_What to do_
Return all the lines below in which the string "fuel" appears.

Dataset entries
-- Opening Marker --
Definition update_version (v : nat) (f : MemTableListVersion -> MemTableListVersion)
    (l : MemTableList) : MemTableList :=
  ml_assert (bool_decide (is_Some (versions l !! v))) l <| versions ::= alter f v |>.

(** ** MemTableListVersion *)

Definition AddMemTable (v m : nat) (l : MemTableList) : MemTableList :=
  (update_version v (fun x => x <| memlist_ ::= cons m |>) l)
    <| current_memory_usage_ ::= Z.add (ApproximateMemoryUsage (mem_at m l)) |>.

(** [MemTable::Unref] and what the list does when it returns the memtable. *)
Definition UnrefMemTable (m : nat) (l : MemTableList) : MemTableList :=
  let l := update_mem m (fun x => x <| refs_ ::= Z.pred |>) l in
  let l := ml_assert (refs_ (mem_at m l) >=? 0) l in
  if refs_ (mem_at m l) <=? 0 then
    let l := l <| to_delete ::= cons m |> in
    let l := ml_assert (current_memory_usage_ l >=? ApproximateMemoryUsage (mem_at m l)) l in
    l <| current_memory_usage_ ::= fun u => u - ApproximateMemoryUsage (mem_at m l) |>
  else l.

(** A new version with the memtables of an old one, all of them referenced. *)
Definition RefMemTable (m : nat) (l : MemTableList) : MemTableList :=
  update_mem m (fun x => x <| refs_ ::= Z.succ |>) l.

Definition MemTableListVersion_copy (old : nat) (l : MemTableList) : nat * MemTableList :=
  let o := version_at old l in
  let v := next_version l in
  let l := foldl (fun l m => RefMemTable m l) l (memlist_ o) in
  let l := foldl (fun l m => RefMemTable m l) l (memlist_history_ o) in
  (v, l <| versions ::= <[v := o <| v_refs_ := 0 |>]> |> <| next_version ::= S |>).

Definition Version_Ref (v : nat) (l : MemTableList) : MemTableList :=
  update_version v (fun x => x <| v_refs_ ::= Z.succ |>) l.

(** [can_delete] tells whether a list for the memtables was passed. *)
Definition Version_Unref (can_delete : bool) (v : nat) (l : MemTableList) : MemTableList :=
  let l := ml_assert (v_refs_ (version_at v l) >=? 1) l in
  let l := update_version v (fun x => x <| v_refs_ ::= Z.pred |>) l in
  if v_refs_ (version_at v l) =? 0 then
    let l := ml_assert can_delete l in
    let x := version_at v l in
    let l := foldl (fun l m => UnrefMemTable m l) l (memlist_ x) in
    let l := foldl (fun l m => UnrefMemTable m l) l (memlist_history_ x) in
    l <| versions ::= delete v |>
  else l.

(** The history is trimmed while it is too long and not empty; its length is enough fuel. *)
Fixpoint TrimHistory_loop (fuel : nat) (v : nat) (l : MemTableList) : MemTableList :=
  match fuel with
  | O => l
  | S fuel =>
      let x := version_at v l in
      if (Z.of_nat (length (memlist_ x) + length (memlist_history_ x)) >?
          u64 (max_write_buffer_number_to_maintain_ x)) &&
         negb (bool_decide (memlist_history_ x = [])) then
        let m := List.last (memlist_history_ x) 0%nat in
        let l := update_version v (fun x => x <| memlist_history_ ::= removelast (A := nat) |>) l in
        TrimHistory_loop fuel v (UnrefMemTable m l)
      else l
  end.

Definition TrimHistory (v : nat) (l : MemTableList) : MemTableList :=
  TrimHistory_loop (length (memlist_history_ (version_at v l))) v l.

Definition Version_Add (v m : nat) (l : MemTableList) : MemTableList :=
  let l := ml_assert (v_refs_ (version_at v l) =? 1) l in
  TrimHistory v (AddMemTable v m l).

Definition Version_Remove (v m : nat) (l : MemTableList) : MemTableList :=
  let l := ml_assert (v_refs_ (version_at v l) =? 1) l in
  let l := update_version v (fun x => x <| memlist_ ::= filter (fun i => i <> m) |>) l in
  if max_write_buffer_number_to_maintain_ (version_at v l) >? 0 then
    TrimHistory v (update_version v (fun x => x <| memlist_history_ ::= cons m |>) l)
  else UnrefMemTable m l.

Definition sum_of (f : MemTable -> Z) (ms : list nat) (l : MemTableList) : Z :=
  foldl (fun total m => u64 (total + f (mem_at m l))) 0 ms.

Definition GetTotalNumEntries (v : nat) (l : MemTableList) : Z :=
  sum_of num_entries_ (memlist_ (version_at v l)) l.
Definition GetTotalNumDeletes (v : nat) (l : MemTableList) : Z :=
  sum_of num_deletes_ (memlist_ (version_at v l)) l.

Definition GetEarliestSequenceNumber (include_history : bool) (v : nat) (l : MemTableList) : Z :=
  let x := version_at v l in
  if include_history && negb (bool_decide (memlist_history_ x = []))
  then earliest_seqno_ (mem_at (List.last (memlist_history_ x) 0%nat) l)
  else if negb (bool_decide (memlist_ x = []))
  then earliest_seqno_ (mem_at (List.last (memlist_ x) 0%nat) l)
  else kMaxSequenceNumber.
-- Closing Marker --
_Reply to the exercise_
(** The history is trimmed while it is too long and not empty; its length is enough fuel. *)
Fixpoint TrimHistory_loop (fuel : nat) (v : nat) (l : MemTableList) : MemTableList :=
  match fuel with
  | S fuel =>
        TrimHistory_loop fuel v (UnrefMemTable m l)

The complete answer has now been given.